> What to produce
What is needed is an exact copy of the lines in the listing below, from the one with "fs_remove_file fs p = Ok fs' → p ≠ [] →" up to and including the one with "rewrite file_at_remove; [|done]. repeat", with no other lines.

> Data excerpts
______
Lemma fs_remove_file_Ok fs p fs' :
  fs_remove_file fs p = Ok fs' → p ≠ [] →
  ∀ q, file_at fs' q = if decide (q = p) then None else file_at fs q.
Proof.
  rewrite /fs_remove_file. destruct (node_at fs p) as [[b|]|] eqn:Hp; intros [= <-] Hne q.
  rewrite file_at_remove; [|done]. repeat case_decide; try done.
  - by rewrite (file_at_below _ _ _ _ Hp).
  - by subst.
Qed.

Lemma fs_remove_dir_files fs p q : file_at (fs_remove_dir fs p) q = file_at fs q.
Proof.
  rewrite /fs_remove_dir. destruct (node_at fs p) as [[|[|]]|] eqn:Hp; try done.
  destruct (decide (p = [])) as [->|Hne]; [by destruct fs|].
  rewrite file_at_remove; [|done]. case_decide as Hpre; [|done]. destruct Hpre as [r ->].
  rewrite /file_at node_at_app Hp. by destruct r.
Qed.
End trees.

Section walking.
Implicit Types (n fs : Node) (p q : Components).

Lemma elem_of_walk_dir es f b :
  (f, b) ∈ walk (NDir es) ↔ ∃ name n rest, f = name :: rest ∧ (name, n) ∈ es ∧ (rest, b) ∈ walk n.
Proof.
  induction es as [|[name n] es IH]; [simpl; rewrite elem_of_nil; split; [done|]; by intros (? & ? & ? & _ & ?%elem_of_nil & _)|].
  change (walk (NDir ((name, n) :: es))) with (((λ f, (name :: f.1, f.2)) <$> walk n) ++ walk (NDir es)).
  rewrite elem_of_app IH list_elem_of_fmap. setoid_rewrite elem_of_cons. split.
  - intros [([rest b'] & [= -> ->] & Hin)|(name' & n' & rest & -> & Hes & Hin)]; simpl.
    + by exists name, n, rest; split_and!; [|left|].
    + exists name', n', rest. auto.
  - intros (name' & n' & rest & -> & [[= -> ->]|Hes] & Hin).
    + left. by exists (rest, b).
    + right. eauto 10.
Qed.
______
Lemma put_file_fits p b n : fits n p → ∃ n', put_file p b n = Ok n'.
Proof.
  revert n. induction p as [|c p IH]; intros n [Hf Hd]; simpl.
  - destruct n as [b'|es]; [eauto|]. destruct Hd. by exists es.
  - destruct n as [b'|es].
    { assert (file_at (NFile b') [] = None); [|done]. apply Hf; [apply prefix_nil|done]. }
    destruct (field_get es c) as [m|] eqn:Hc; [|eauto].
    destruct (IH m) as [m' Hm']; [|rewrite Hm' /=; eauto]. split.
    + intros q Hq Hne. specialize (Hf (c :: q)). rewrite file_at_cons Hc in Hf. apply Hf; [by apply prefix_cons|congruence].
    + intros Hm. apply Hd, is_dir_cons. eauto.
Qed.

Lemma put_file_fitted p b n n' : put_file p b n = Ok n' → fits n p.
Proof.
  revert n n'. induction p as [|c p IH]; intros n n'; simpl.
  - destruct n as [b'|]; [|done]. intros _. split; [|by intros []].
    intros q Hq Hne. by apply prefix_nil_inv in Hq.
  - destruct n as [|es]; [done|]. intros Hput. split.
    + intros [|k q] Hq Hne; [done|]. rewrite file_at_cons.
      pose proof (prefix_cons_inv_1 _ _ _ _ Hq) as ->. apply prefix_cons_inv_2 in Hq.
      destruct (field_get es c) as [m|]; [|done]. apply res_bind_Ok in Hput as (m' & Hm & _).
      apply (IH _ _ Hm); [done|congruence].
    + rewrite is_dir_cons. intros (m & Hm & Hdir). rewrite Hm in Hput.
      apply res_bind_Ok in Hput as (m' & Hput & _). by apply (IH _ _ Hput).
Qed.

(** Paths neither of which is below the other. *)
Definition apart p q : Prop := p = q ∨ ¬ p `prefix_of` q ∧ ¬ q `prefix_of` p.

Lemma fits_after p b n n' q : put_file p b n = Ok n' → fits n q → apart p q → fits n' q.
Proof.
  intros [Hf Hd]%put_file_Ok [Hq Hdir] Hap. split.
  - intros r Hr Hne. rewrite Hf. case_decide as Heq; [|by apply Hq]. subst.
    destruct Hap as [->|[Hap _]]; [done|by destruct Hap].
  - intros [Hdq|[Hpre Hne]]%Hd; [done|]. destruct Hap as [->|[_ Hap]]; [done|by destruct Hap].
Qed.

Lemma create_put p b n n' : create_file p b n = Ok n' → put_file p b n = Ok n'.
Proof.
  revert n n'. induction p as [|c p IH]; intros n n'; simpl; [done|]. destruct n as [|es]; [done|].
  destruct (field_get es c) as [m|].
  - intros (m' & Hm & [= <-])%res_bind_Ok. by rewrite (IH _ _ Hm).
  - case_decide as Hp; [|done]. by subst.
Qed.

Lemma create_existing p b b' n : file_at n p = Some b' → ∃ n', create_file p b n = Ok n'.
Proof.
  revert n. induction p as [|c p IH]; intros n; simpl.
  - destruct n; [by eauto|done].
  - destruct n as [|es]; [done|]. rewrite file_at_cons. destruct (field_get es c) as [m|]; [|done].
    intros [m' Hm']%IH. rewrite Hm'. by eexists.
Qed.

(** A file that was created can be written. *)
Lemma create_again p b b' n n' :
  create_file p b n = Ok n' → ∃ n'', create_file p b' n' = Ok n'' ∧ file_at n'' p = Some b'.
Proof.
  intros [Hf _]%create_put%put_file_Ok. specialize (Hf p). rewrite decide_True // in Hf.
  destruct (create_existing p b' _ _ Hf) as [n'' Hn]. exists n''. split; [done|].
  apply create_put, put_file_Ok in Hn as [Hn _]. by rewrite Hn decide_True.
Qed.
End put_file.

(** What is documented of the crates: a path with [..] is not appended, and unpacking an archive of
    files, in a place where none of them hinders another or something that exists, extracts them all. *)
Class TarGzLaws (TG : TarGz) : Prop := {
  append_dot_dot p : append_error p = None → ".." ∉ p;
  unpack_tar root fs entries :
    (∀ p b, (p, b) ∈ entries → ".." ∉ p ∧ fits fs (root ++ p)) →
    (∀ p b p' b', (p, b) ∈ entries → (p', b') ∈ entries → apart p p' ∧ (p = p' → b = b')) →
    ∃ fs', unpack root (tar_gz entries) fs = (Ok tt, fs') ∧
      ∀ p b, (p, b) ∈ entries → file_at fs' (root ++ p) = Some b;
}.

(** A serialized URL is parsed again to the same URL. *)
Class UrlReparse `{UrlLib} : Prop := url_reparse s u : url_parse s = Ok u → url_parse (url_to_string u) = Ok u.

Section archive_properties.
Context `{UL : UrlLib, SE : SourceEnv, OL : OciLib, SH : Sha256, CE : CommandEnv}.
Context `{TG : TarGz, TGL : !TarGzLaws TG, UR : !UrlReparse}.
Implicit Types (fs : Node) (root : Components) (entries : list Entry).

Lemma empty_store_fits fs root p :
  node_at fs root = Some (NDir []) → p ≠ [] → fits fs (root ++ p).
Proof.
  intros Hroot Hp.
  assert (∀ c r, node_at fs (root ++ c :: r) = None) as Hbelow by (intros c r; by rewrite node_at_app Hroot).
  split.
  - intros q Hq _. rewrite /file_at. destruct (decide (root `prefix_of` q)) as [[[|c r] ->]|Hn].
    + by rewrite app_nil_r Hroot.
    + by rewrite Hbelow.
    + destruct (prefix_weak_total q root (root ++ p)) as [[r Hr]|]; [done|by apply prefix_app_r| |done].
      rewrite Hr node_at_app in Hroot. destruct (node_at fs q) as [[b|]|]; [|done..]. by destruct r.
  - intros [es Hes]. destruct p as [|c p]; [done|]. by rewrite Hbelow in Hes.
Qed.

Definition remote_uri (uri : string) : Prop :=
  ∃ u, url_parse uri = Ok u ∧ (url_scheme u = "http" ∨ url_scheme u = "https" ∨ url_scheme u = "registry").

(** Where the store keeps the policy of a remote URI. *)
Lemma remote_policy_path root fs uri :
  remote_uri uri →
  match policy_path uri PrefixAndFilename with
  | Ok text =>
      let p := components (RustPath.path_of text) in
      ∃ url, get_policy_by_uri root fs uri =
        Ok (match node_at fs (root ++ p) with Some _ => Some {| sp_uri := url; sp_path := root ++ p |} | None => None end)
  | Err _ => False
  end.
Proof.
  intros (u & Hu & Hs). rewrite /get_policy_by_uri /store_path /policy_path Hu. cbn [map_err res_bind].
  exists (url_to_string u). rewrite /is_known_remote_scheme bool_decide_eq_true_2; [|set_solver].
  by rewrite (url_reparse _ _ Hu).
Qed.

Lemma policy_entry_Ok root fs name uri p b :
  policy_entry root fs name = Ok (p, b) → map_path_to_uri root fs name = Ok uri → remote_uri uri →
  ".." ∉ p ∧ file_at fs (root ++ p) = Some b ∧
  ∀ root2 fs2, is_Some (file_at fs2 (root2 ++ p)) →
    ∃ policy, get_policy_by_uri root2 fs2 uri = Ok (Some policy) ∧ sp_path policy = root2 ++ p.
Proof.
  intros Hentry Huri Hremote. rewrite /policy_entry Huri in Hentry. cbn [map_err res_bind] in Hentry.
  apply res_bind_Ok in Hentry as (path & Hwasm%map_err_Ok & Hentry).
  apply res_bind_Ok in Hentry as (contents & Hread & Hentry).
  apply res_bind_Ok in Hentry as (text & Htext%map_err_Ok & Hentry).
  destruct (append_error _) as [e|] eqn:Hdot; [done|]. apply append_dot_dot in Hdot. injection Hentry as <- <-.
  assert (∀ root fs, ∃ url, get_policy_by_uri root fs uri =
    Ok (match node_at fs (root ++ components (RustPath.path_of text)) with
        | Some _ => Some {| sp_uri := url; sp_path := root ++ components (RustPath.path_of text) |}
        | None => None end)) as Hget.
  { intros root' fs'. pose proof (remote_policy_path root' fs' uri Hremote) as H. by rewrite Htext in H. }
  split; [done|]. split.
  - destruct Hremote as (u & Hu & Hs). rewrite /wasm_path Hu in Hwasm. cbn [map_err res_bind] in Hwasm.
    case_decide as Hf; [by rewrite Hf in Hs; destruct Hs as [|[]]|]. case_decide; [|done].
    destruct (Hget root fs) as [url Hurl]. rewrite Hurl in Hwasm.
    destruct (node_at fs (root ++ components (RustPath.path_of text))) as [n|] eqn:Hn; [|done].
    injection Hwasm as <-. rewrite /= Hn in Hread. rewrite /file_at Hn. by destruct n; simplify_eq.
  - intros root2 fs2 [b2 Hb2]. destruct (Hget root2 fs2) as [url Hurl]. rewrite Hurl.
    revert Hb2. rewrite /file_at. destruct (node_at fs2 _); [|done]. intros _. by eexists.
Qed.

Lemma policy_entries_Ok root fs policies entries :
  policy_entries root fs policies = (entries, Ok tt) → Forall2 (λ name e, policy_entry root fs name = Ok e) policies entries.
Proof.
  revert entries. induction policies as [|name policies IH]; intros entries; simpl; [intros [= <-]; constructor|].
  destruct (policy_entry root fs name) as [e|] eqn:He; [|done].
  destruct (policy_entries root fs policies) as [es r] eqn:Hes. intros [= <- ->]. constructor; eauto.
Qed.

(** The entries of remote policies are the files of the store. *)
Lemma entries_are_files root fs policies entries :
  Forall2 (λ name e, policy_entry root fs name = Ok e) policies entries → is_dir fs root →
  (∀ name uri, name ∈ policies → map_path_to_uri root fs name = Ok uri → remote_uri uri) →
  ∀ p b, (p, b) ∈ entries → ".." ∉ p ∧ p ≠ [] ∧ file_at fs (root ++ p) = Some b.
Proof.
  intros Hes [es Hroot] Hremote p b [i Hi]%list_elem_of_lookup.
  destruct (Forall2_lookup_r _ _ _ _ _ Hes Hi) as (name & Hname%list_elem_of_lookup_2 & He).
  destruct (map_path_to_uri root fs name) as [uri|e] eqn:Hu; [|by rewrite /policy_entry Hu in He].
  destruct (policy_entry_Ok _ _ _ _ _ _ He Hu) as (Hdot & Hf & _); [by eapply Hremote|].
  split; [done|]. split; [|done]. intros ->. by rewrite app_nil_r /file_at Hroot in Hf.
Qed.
______
> Exercise solution
  fs_remove_file fs p = Ok fs' → p ≠ [] →
  ∀ q, file_at fs' q = if decide (q = p) then None else file_at fs q.
Proof.
  rewrite /fs_remove_file. destruct (node_at fs p) as [[b|]|] eqn:Hp; intros [= <-] Hne q.
  rewrite file_at_remove; [|done]. repeat case_decide; try done.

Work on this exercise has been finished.